The astronomical length of DNA

Mark Lorch
2 min readJul 25, 2019

Just how long is all of your DNA?

Let’s start with a quick recap. The sequence of Deoxyribonucleic acid (DNA), is famously spelt out in just 4 letters — A T G and C. Each letter represent the repeating ‘bases’; adenine, thymine, guanine and cytosine. And the famous DNA double helix is a twisted ladder, each rung made from a pair of bases. Adenine always pairs with thymine whilst cytosine pairs with guanine.

So the first thing we need to know is the distance between each rung on that DNA helical ladder. And that’s easy. Watson, Crick, Franklin and Gosling worked that out for us, and its 0.34 nanometers.
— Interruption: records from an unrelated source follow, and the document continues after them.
(* ===== verification/TimeCache.v ===== *)
(** * The time cache

    [ngx_time_init], [ngx_time_update] and [ngx_time_sigsafe_update] of
    [src/core/ngx_times.c], [ngx_localtime] of [src/os/unix/ngx_time.c].  The
    current time is kept, with the texts made of it, in rings of 64 slots; an
    update writes the next slot and only then moves the pointers that the rest of
    the program reads, so that a reader is not disturbed by a signal handler.

    [localtime_r] is a parameter; the time of day is an argument. *)

From S2P Require Import Prelude Sprintf Times TimeText.

Definition NGX_TIME_SLOTS : nat := 64.

(** ** State *)

Record ngx_time : Type := mk_time { t_sec : Z; t_msec : Z; t_gmtoff : Z }.

(** The rings, [slot], the lock, and the pointers into the rings: the slot that
    they point to, [None] before the first update. *)
Record time_state : Type := mk_ts {
  slot : nat;
  ngx_time_lock : Z;
  ngx_current_msec : Z;
  cached_gmtoff : Z;
  cached_time : list ngx_time;
  cached_http_time : list (list Z);
  cached_err_log_time : list (list Z);
  cached_http_log_time : list (list Z);
  cached_http_log_iso8601 : list (list Z);
  cached_syslog_time : list (list Z);
  ngx_cached_time : option nat;
  ngx_cached_http_time : option nat;
  ngx_cached_err_log_time : option nat;
  ngx_cached_http_log_time : option nat;
  ngx_cached_http_log_iso8601 : option nat;
  ngx_cached_syslog_time : option nat
}.
(** What an access does to the count of waiters and the semaphore; [W] is the
    count. *)
Definition wait_effect (m : sh_mem) (W : Z) (pc : sh_pc) (m' : sh_mem) (pc' : sh_pc) : Prop :=
  let p := mk_proc 0 pc in let p' := mk_proc 0 pc' in
  exists W', sh_wait m' = u64 W' /\
    W' - W = waiter p' - waiter p - (posting p' - posting p) - (sh_sem m' - sh_sem m) /\
    0 <= sh_sem m' /\
    (posting p' + sh_sem m' <= posting p + sh_sem m \/
     0 < W /\ W' = W - 1 /\ posting p' + sh_sem m' = posting p + sh_sem m + 1) /\
    (active pc = true -> active pc' = true \/ sh_lock m' <> 0 \/ W' <= 0 \/ 0 < sh_sem m') /\
    (W' <= W \/ active pc' = true) /\
    (sh_lock m' = 0 -> sh_lock m <> 0 -> pc' = wakeup semaphore) /\
    (sh_sem m' < sh_sem m -> active pc' = true).

Lemma access_wait_effect pid m W pc m' pc' :
  sh_wait m = u64 W -> - 2 ^ 62 < W < 2 ^ 62 -> 0 <= sh_sem m -> 0 < pid ->
  (forall w, pc = WakeCas w -> 0 < i64 w /\ 0 <= w < 2 ^ 64) ->
  sh_access ngx_ncpu spin semaphore pid m pc = Some (m', pc') ->
  wait_effect m W pc m' pc'.
Proof.
  intros HW Hb Hs Hp Hw H. unfold wait_effect, waiter, posting.
  assert (Hi : i64 (u64 W) = W).
  { unfold i64, u64. rewrite Zplus_mod_idemp_l, Z.mod_small by lia. lia. }
  destruct pc as [| | |n|n| | | | | | | |pid'| |w| |]; cbn in H; try done;
    unfold lock_cas, ngx_atomic_cmp_set in H; cbn in H; case_ifs_in H; simplify_eq;
    try (destruct (after_attempt_cases n) as [[k ->] | ->]);
    try (destruct wakeup_cases as [Ew | Ew]; rewrite Ew); cbn [sh_at sh_wait sh_sem sh_lock
      set_lock set_wait set_sem active ngx_atomic_fetch_add snd];
    repeat match goal with H : (_ =? _) = true |- _ => apply Z.eqb_eq in H
                      | H : (_ =? _) = false |- _ => apply Z.eqb_neq in H end;
    try (exists W; split_and!; auto with lia; fail);
    rewrite ?HW; unfold u64 in *;
    rewrite ?Zplus_mod_idemp_l, ?Zminus_mod_idemp_l, ?Z.add_opp_r.
  1, 2: exists (W + 1); split_and!; auto with lia.
  1, 2: exists (W - 1); split_and!; auto with lia.
  1, 2: rewrite HW, Hi in Heqb; exists W; split_and!; auto with lia.
  all: destruct (Hw _ eq_refl) as [Hw1 _]; assert (w = W mod 2 ^ 64) as -> by congruence;
    rewrite Hi in Hw1; exists (W - 1); rewrite Zminus_mod_idemp_l; split_and!; auto with lia.
Qed.

Lemma pids_insert (procs : list sh_proc) i pid pc pc' :
  procs !! i = Some (mk_proc pid pc) ->
  map ngx_pid (<[i := mk_proc pid pc']> procs) = map ngx_pid procs.
Proof.
  intros Hi. rewrite list_fmap_insert. apply list_insert_id. rewrite list_lookup_fmap, Hi. done.
Qed.

(** An active process other than the one that moves stays active. *)
Lemma still_active (procs : list sh_proc) i p' j q :
  procs !! j = Some q -> active (sh_at q) = true -> j <> i ->
  exists k p, <[i := p']> procs !! k = Some p /\ active (sh_at p) = true.
Proof. intros Hj Hq Hne. exists j, q. by rewrite list_lookup_insert_ne. Qed.

Lemma mover_active (procs : list sh_proc) i p p' :
  procs !! i = Some p -> active (sh_at p') = true ->
  exists k p, <[i := p']> procs !! k = Some p /\ active (sh_at p) = true.
Proof.
  intros Hi Hp. exists i, p'. split; [|done]. apply list_lookup_insert_eq. by eapply lookup_lt_Some.
Qed.

Lemma sh_call_inv m procs i pid pc pc' :
  sh_inv semaphore pids (mk_st m procs) -> procs !! i = Some (mk_proc pid pc) ->
  sh_call procs pc pc' -> sh_inv semaphore pids (mk_st m (<[i := mk_proc pid pc']> procs)).
Proof.
  intros [Hm Hpr (W & HW & EW & Hlost) Hsem] Hi Hc. cbn [sh_words sh_procs] in *.
  assert (Hz : waiter (mk_proc pid pc) = 0 /\ waiter (mk_proc pid pc') = 0 /\
    posting (mk_proc pid pc) = 0 /\ posting (mk_proc pid pc') = 0 /\ pc <> Dead /\ active pc = false).
  { by destruct Hc. }
  destruct Hz as (Z1 & Z2 & Z3 & Z4 & Hd & Hna).
  assert (Hdead : forall pid', mk_proc pid' Dead ∈ procs ->
    mk_proc pid' Dead ∈ <[i := mk_proc pid pc']> procs) by (intros; by eapply dead_insert).
  constructor; cbn [sh_words sh_procs].
  - by rewrite pids_insert with (pc := pc).
  - intros j q Hj. destruct (decide (j = i)) as [->|Hne].
    + rewrite list_lookup_insert_eq in Hj by (by eapply lookup_lt_Some). injection Hj as <-.
      destruct (Hpr i _ Hi) as (O1 & O2 & _). cbn in O1, O2.
      destruct Hc; split_and!; cbn; try done; try (by auto); intros E; by specialize (O2 E).
    + rewrite list_lookup_insert_ne in Hj by done. destruct (Hpr j q Hj) as (O1 & O2 & O3).
      split; [done|]. split; [done|]. destruct (sh_at q); auto.
  - exists W. rewrite !(sum_of_insert _ procs i _ _ Hi), Z1, Z2, Z3, Z4.
    split; [done|]. split; [lia|]. intros Hsm Hl.
    destruct (Hlost Hsm Hl) as [?|[?|(j & q & Hj & Hq)]]; auto.
    right. right. apply (still_active procs i _ j q Hj Hq). intros ->.
    rewrite Hi in Hj. injection Hj as <-. cbn in Hq. congruence.
  - rewrite !(sum_of_insert _ procs i _ _ Hi), Z3, Z4. lia.
Qed.

Lemma sh_access_inv m procs i pid pc m' pc' :
  sh_inv semaphore pids (mk_st m procs) -> procs !! i = Some (mk_proc pid pc) ->
  sh_access ngx_ncpu spin semaphore pid m pc = Some (m', pc') ->
  sh_inv semaphore pids (mk_st m' (<[i := mk_proc pid pc']> procs)).
Proof.
  intros [Hm Hpr (W & HW & EW & Hlost) (Hs & Hps)] Hi Ha. cbn [sh_words sh_procs] in *.
  assert (Hlen : length procs = length pids) by (by rewrite <-Hm, length_map).
  pose proof (sum_of_bound waiter procs 1 (fun p => proj2 (waiter_bound p))) as Hwn.
  pose proof (sum_of_nonneg waiter procs (fun p => proj1 (waiter_bound p))) as Hw0.
  pose proof (sum_of_nonneg posting procs (fun p => proj1 (posting_bound p))) as Hp0.
  assert (Hd : pc <> Dead) by (by intros ->).
  pose proof (access_lock_effect (mk_st m procs) _ _ _ _ Ha) as He.
  assert (Hp : 0 < pid) by exact (pid_positive (mk_st m procs) i _ Hm Hi).
  assert (Heff : wait_effect m W pc m' pc').
  { apply (access_wait_effect pid); try done; [lia|]. intros w ->. apply (Hpr i _ Hi). }
  destruct Heff as (W' & HW' & Ediff & Hs' & Hsem' & Hact & Hle & Hfree & Hwoke).
  assert (Ew : forall q, waiter (mk_proc q pc) = waiter (mk_proc 0 pc) /\
    waiter (mk_proc q pc') = waiter (mk_proc 0 pc') /\ posting (mk_proc q pc) = posting (mk_proc 0 pc) /\
    posting (mk_proc q pc') = posting (mk_proc 0 pc')) by done.
  destruct (Ew pid) as (W1 & W2 & P1 & P2).
  constructor; cbn [sh_words sh_procs].
  - by rewrite pids_insert with (pc := pc).
  - intros j q Hj. destruct (decide (j = i)) as [->|Hne].
    + rewrite list_lookup_insert_eq in Hj by (by eapply lookup_lt_Some). injection Hj as <-.
      apply (mover_ok (mk_st m procs) i pid pc m' pc' Hm Hi (Hpr i _ Hi)); [by exists W|done].
    + rewrite list_lookup_insert_ne in Hj by done.
      by apply (others_ok (mk_st m procs) i pid pc m' pc' j q Hm Hi (Hpr i _ Hi) Hd He Hne Hj (Hpr j q Hj)).
  - exists W'. rewrite !(sum_of_insert _ procs i _ _ Hi), W1, W2, P1, P2.
    split; [done|]. split; [lia|]. intros Hsm Hl.
    destruct (Z.eq_dec (sh_lock m) 0) as [E|E].
    2: { right. right. apply (mover_active procs i _ _ Hi). cbn. rewrite (Hfree Hl E).
         unfold wakeup. by rewrite Hsm. }
    destruct (Hlost Hsm E) as [Hw|[Hsp|(j & q & Hj & Hq)]].
    + destruct Hle as [?|Ha']; [left; lia|]. right. right. by apply (mover_active procs i _ _ Hi).
    + destruct (Z_lt_le_dec (sh_sem m') (sh_sem m)) as [Hlt|]; [|right; left; lia].
      right. right. apply (mover_active procs i _ _ Hi). by apply Hwoke.
    + destruct (decide (j = i)) as [->|Hne]; [|right; right; by apply (still_active procs i _ j q)].
      rewrite Hi in Hj. injection Hj as <-. cbn in Hq.
      destruct (Hact Hq) as [Ha'|[?|[?|?]]]; [|done|by left|by right; left].
      right. right. by apply (mover_active procs i _ _ Hi).
  - rewrite !(sum_of_insert _ procs i _ _ Hi), P1, P2. split; [done|].
    destruct Hsem' as [?|(? & ? & ?)]; lia.
Qed.

Lemma sh_step_inv st st' :
  sh_inv semaphore pids st -> sh_step ngx_ncpu spin semaphore st st' -> sh_inv semaphore pids st'.
Proof.
  intros Hinv H. destruct H; [by eapply sh_call_inv|by eapply sh_access_inv].
Qed.

Lemma sh_init_inv : sh_inv semaphore pids (sh_init pids).
Proof.
  assert (Hz : forall f, (forall pid, f (mk_proc pid Outside) = 0) ->
    sum_of f (map (fun pid => mk_proc pid Outside) pids) = 0).
  { intros f Hf. clear Hdup Hpids Hmany.
    induction pids as [|pid l IH]; [done|]. cbn [map]. rewrite sum_of_cons, Hf. lia. }
  constructor; cbn [sh_init sh_words sh_procs sh_wait sh_lock sh_sem].
  - rewrite map_map. by apply map_id.
  - intros i p Hi. rewrite list_lookup_fmap in Hi.
    destruct (pids !! i) as [pid|] eqn:E; [|done]. injection Hi as <-.
    assert (0 < pid) by exact (Forall_lookup_1 _ _ i _ Hpids E).
    split_and!; cbn; [done|lia|done].
  - exists 0. rewrite !Hz by done. split; [done|]. split; [lia|]. auto with lia.
  - rewrite Hz by done. lia.
Qed.

Lemma sh_reachable_inv st :
  reachable (sh_step ngx_ncpu spin semaphore) (sh_init pids) st -> sh_inv semaphore pids st.
Proof. apply reachable_invariant; [apply sh_init_inv|]. intros s s'. apply sh_step_inv. Qed.
End Invariant.

(** C40: mutual exclusion of [ngx_shmtx].  In every state that any number of
    processes with different pids can reach, with locking, trying, unlocking
    (even by who does not hold the mutex), death in the critical section and
    forced unlocking for the dead, at most one process is in the critical section,
    the lock word is its pid, and nobody enters while a dead owner's pid is in
    the word. *)
Theorem shmtx_exclusive ngx_ncpu spin semaphore pids st :
  NoDup pids -> Forall (fun pid => 0 < pid) pids -> Z.of_nat (length pids) < 2 ^ 62 ->
  reachable (sh_step ngx_ncpu spin semaphore) (sh_init pids) st ->
  (forall i p, sh_procs st !! i = Some p -> sh_at p = Holding ->
     sh_lock (sh_words st) = ngx_pid p /\
     forall j q, sh_procs st !! j = Some q -> sh_at q = Holding -> j = i) /\
  (forall i pid, sh_procs st !! i = Some (mk_proc pid Dead) -> sh_lock (sh_words st) = pid ->
     forall j q, sh_procs st !! j = Some q -> sh_at q <> Holding).
Proof.
  intros Hdup Hpids Hmany H. apply sh_reachable_inv in H as [Hm Hpr _ _]; try done.
  assert (Hown : forall i p, sh_procs st !! i = Some p -> sh_at p = Holding ->
    sh_lock (sh_words st) = ngx_pid p).
  { intros i p Hi Hp. apply (Hpr i p Hi). by rewrite Hp. }
  split.
  - intros i p Hi Hp. split; [by eapply Hown|]. intros j q Hj Hq.
    apply (same_pid pids Hdup st j i q p Hm Hj Hi).
    rewrite <-(Hown i p Hi Hp). symmetry. by eapply Hown.
  - intros i pid Hi Hl j q Hj Hq.
    assert (j = i) as ->.
    { apply (same_pid pids Hdup st j i q (mk_proc pid Dead) Hm Hj Hi). cbn.
      rewrite <-Hl. symmetry. by eapply Hown. }
    rewrite Hi in Hj. injection Hj as <-. done.
Qed.


(** ** Schedules *)

Definition sh_call_ok (procs : list sh_proc) (pc pc' : sh_pc) : bool :=
  match pc, pc' with
  | Outside, TryLoad | Outside, Load None | Holding, Unlock | Outside, Unlock
  | Holding, Dead | Outside, Dead => true
  | Outside, ForceUnlock pid =>
      existsb (fun p => (ngx_pid p =? pid) && match sh_at p with Dead => true | _ => false end) procs
  | _, _ => false
  end.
Credit: Andy Brunning/Compound Interest www.compoundchem.com

There are just over 3 billion base pairs in the Human genome, a copy of which is in (almost) all your cells. So that works out at a nice tidy 1 meter of DNA per cell (or there about). Which is pretty amazing it itself, all that DNA packed away inside something about 50μm long.

The Human body contains an estimated 37 trillion cells. Which means there’s 37 billion kilometers of DNA tucked away within you. That’s enough to stretch from the Sun to Neptune and back … 4 times!